**Problem description**
Write out the listing below exactly, beginning at its first line and ending with the line that contains "needs: a thread that".

**Data supplied**

*** Begin section ***

(* ===== verification/QsbrTheorems.v ===== *)
(** What the reclamation promises: nothing is freed while another thread may
    hold it, nothing is lost or freed twice, and the state word counts the
    threads.  The last theorem shows what the first needs: a thread that
    registers while another ends the epoch by unregistering breaks it. *)

From S2P Require Import Prelude Threads QsbrState Qsbr QsbrRequests QsbrInv QsbrSteps QsbrSafety QsbrContinue.

(** The executions considered: pointers requested once, and no registration
    in the window in which an unregistering thread ends the epoch. *)
Definition proper (e : nat * event) (s : system) : bool := requested_once e s && undisturbed e s.

Lemma qsbr_initial_inv nt : Z.of_nat nt ≤ max_qsbr_threads → inv 0 0 (qsbr_initial nt).
Proof.
  intros Hnt.
  assert (Hz : ∀ P : qsbr_per_thread * pc → bool, P (no_thread, Paused) = false → count P (threads (qsbr_initial nt)) = 0)
    by (intros P HP; by apply count_replicate).
  split; try done.
  - unfold qsbr_initial. cbn [threads]. by rewrite length_replicate.
  - by rewrite !Hz.
  - intros t x Ht. unfold qsbr_initial in Ht. cbn [threads] in Ht. by apply lookup_replicate in Ht as [-> _].
  - by rewrite Hz.
Qed.

Lemma qsbr_reachable_inv es nt s :
  Z.of_nat nt ≤ max_qsbr_threads → run qsbr_step es (qsbr_initial nt) = Some s →
  along qsbr_step proper es (qsbr_initial nt) = true → Z.of_nat (length es) < 2 ^ 62 →
  ∃ E, inv (Z.of_nat (length es)) E s.
Proof.
  intros Hnt Hrun Hproper Hlen.
  apply (run_invariant qsbr_step proper (λ n s, conserved s ∧ ∃ E, inv n E s) (2 ^ 62) es (qsbr_initial nt) s); try done.
  - intros n e s1 s2 Hn Hb Hp [Hc [E Hinv]] Hs. apply andb_prop in Hp as [H1 H2].
    split; [by apply (qsbr_step_conserved e s1)|]. apply (qsbr_step_inv n E s1 s2 e); try done. apply Hc.
  - split; [by apply (qsbr_conserved [] nt)|]. exists 0. by apply qsbr_initial_inv.
Qed.

(** Two threads; the first requests a deallocation, both then pass through
    quiescent states until it is executed. *)
Definition register (t : nat) : list (nat * event) := [(t, Construct); (t, Continue false)].
Definition pass (t : nat) : list (nat * event) := [(t, Quiescent); (t, Continue false)].
Definition change (t : nat) : list (nat * event) :=
  [(t, Quiescent); (t, Continue false); (t, Continue false); (t, Continue false); (t, Continue false);
   (t, Continue false); (t, Continue true); (t, Continue false)].
Definition two_epochs : list (nat * event) :=
  register 0 ++ register 1 ++ [(0%nat, Deallocate 100)] ++ pass 0 ++ change 1 ++ pass 0 ++ change 1 ++ pass 0.
Definition qsbr_after (nt : nat) (es : list (nat * event)) : system :=
  default (qsbr_initial 0) (run qsbr_step es (qsbr_initial nt)).

(** C18: No memory is freed while another thread may hold a pointer to it:
    whenever a deallocation is executed, every thread that was running when it
    was requested has since been quiescent or has paused.  For any number of
    threads and any interleaving of their steps, provided that no pointer is
    requested twice and that no thread registers while another is ending the
    epoch by unregistering. *)
Theorem qsbr_frees_only_unheld (nt : nat) (es : list (nat * event)) (s : system)
    (Hnt : Z.of_nat nt ≤ max_qsbr_threads) (Hlen : Z.of_nat (length es) < 2 ^ 62)
    (Hrun : run qsbr_step es (qsbr_initial nt) = Some s)
    (Hproper : along qsbr_step proper es (qsbr_initial nt) = true) :
  Forall (λ '(p, holding), holding = ∅) (freed s).
Proof.
  destruct (qsbr_reachable_inv es nt s Hnt Hrun Hproper Hlen) as [E Hinv].
  eapply Forall_impl; [exact (inv_freed _ _ _ Hinv)|]. by intros [p h].
Qed.

Lemma qsbr_frees_only_unheld_witness :
  along qsbr_step proper two_epochs (qsbr_initial 2) = true ∧ fst <$> freed (qsbr_after 2 two_epochs) = [100] ∧
  Forall (λ '(p, holding), holding = ∅) (freed (qsbr_after 2 two_epochs)).
Proof.
  split; [vm_compute; reflexivity|]. split; [vm_compute; reflexivity|].
  apply (qsbr_frees_only_unheld 2 two_epochs); [vm_compute; discriminate|vm_compute; reflexivity|vm_compute; reflexivity|vm_compute; reflexivity].
Defined.

(** C19: No request is lost and none is executed twice: after any execution
    whatsoever, the requests made are, up to order, those executed and those
    still pending in some thread or orphan list. *)
Theorem qsbr_requests_conserved (nt : nat) (es : list (nat * event)) (s : system)
    (Hrun : run qsbr_step es (qsbr_initial nt) = Some s) :
  requested s ≡ₚ (fst <$> freed s) ++ pending s.
Proof. exact (proj1 (qsbr_conserved es nt s Hrun)). Qed.

Lemma qsbr_requests_conserved_witness :
  requested (qsbr_after 2 two_epochs) = [100] ∧
  requested (qsbr_after 2 two_epochs) ≡ₚ (fst <$> freed (qsbr_after 2 two_epochs)) ++ pending (qsbr_after 2 two_epochs).
Proof.
  split; [vm_compute; reflexivity|]. apply (qsbr_requests_conserved 2 two_epochs). vm_compute. reflexivity.
Defined.

(** C22: The state word counts the threads: its thread count is the number of
    registered threads, its second count the number of those that have yet to
    be quiescent in the epoch, and at most one thread is changing the epoch; in
    every execution in which no thread registers while another ends the epoch by
    unregistering, and no pointer is requested twice, of up to [max_qsbr_threads]
    threads and fewer than 2^62 steps. *)
Theorem qsbr_word_counts_threads (nt : nat) (es : list (nat * event)) (s : system)
    (Hnt : Z.of_nat nt ≤ max_qsbr_threads) (Hlen : Z.of_nat (length es) < 2 ^ 62)
    (Hrun : run qsbr_step es (qsbr_initial nt) = Some s)
    (Hproper : along qsbr_step proper es (qsbr_initial nt) = true) :
  let w := state (global s) in
  get_thread_count w = count counted (threads s) ∧
  get_threads_in_previous_epoch w = count (in_previous (get_epoch w)) (threads s) ∧
  get_threads_in_previous_epoch w ≤ get_thread_count w ≤ max_qsbr_threads ∧
  count changer (threads s) ≤ 1.
Proof.
  destruct (qsbr_reachable_inv es nt s Hnt Hrun Hproper Hlen) as [E Hinv]. cbv zeta.
  rewrite (inv_get_count _ _ _ Hinv), (inv_get_previous _ _ _ Hinv), (inv_get_epoch _ _ _ Hinv).
  split; [done|]. split; [done|]. split; [|apply Hinv]. split; [apply count_le, in_previous_counted|].
  apply (count_fits E); apply Hinv.
Qed.

Lemma qsbr_word_counts_threads_witness :
  get_thread_count (state (global (qsbr_after 2 (register 0 ++ register 1)))) = 2 ∧
  count changer (threads (qsbr_after 2 (register 0 ++ register 1))) ≤ 1.
Proof.
  split; [vm_compute; reflexivity|].
  apply (qsbr_word_counts_threads 2 (register 0 ++ register 1));
    [vm_compute; discriminate|vm_compute; reflexivity|vm_compute; reflexivity|vm_compute; reflexivity].
Defined.

(** Each change of the state word changes just the fields it means to,
    without a carry or a borrow between them, for all counts that fit their
    fields; the epoch goes round modulo four. *)
Theorem qsbr_word_fields (e c p : Z) (Hfits : fits e c p) :
  let fields w := (get_epoch w, get_thread_count w, get_threads_in_previous_epoch w) in
  let w := pack e c p in
  fields w = (e, c, p) ∧
  (c < max_qsbr_threads → fields (inc_thread_count w) = (e, c + 1, p)) ∧
  (0 < c → fields (dec_thread_count w) = (e, c - 1, p)) ∧
  (c < max_qsbr_threads → p < max_qsbr_threads →
    fields (inc_thread_count_and_threads_in_previous_epoch w) = (e, c + 1, p + 1)) ∧
  (0 < c → 0 < p → fields (dec_thread_count_and_threads_in_previous_epoch w) = (e, c - 1, p - 1)) ∧
  (0 < p → fields (snd (atomic_fetch_dec_threads_in_previous_epoch w)) = (e, c, p - 1)) ∧
  fields (inc_epoch_reset_previous w) = ((e + 1) mod 4, c, c) ∧
  (0 < c → fields (inc_epoch_dec_thread_count_reset_previous w) = ((e + 1) mod 4, c - 1, c - 1)).
Proof.
  assert (HF : ∀ e c p, fits e c p → (get_epoch (pack e c p), get_thread_count (pack e c p),
    get_threads_in_previous_epoch (pack e c p)) = (e, c, p)).
  { intros e' c' p' H. by rewrite get_epoch_pack, get_thread_count_pack, get_threads_in_previous_epoch_pack. }
  destruct Hfits as (He & Hc & Hp).
  assert (Hadv : advance e 1 = (e + 1) mod 4).
  { unfold epoch_max in He. assert (e = 0 ∨ e = 1 ∨ e = 2 ∨ e = 3) as [->|[->|[->| ->]]] by lia; done. }
  pose proof (advance_range e He) as Ha. cbv zeta. split_and!; intros.
  - by apply HF.
  - rewrite inc_thread_count_pack by (split; [done|lia]). apply HF. split; [done|lia].
  - rewrite dec_thread_count_pack by (split; [done|lia]). apply HF. split; [done|lia].
  - rewrite inc_both_pack by (split; [done|lia]). apply HF. split; [done|lia].
  - rewrite dec_both_pack by (split; [done|lia]). apply HF. split; [done|lia].
  - rewrite fetch_dec_pack by (split; [done|lia]). apply HF. split; [done|lia].
  - rewrite inc_epoch_reset_previous_pack, <- Hadv by done. apply HF. split; [done|lia].
  - rewrite inc_epoch_dec_thread_count_reset_previous_pack, <- Hadv by done. apply HF. split; [done|lia].
Qed.

Lemma qsbr_word_fields_witness :
  fits 3 5 2 ∧ (get_epoch (inc_epoch_reset_previous (pack 3 5 2)), get_thread_count (inc_epoch_reset_previous (pack 3 5 2)),
                get_threads_in_previous_epoch (inc_epoch_reset_previous (pack 3 5 2))) = (0, 5, 5).
Proof.
  assert (H : fits 3 5 2) by (repeat split; vm_compute; discriminate). split; [exact H|].
  exact (proj1 (proj2 (proj2 (proj2 (proj2 (proj2 (proj2 (qsbr_word_fields 3 5 2 H)))))))).
Defined.

(** Four threads.  The first is quiescent and goes on; the second requests the
    deallocation of something the first may hold, and leaves; the third, the
    last to be quiescent, starts to leave and moves the orphaned request to
    the previous interval; then the fourth registers, so that the third leaves
    without changing the epoch; the fourth is quiescent and changes it. *)
Definition registering_meanwhile : list (nat * event) :=
  register 0 ++ register 1 ++ register 2 ++ pass 0 ++
  [(1%nat, Deallocate 100); (1%nat, Pause); (1%nat, Continue false); (1%nat, Continue false); (1%nat, Continue false)] ++
  [(2%nat, Pause); (2%nat, Continue false); (2%nat, Continue false); (2%nat, Continue false)] ++
  register 3 ++
  [(2%nat, Continue false); (2%nat, Continue false)] ++
  [(3%nat, Quiescent); (3%nat, Continue false); (3%nat, Continue false); (3%nat, Continue false)].

(** C36: A thread that registers while another one ends the epoch by
    unregistering lets memory be freed too early: there is an execution, every
    step of which is one of the code and in which no pointer is requested
    twice, that frees memory which a running thread, not quiescent since the
    request, may still hold. *)
Theorem qsbr_registration_race_frees_early :
  ∃ s, run qsbr_step registering_meanwhile (qsbr_initial 4) = Some s ∧
    along qsbr_step requested_once registering_meanwhile (qsbr_initial 4) = true ∧
    ∃ h, (100, h) ∈ freed s ∧ 0%nat ∈ h ∧ is_running <$> threads s !! 0%nat = Some true.
Proof.
  exists (qsbr_after 4 registering_meanwhile). split; [vm_compute; reflexivity|]. split; [vm_compute; reflexivity|].
  exists {[0%nat]}. split; [|split; [set_solver|vm_compute; reflexivity]].
  replace (freed (qsbr_after 4 registering_meanwhile)) with [(100, {[0%nat]} : gset nat)] by (vm_compute; reflexivity).
  by apply list_elem_of_singleton.
Qed.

*** End section ***

**Output for this task**
(* ===== verification/QsbrTheorems.v ===== *)
(** What the reclamation promises: nothing is freed while another thread may
    hold it, nothing is lost or freed twice, and the state word counts the
    threads.  The last theorem shows what the first needs: a thread that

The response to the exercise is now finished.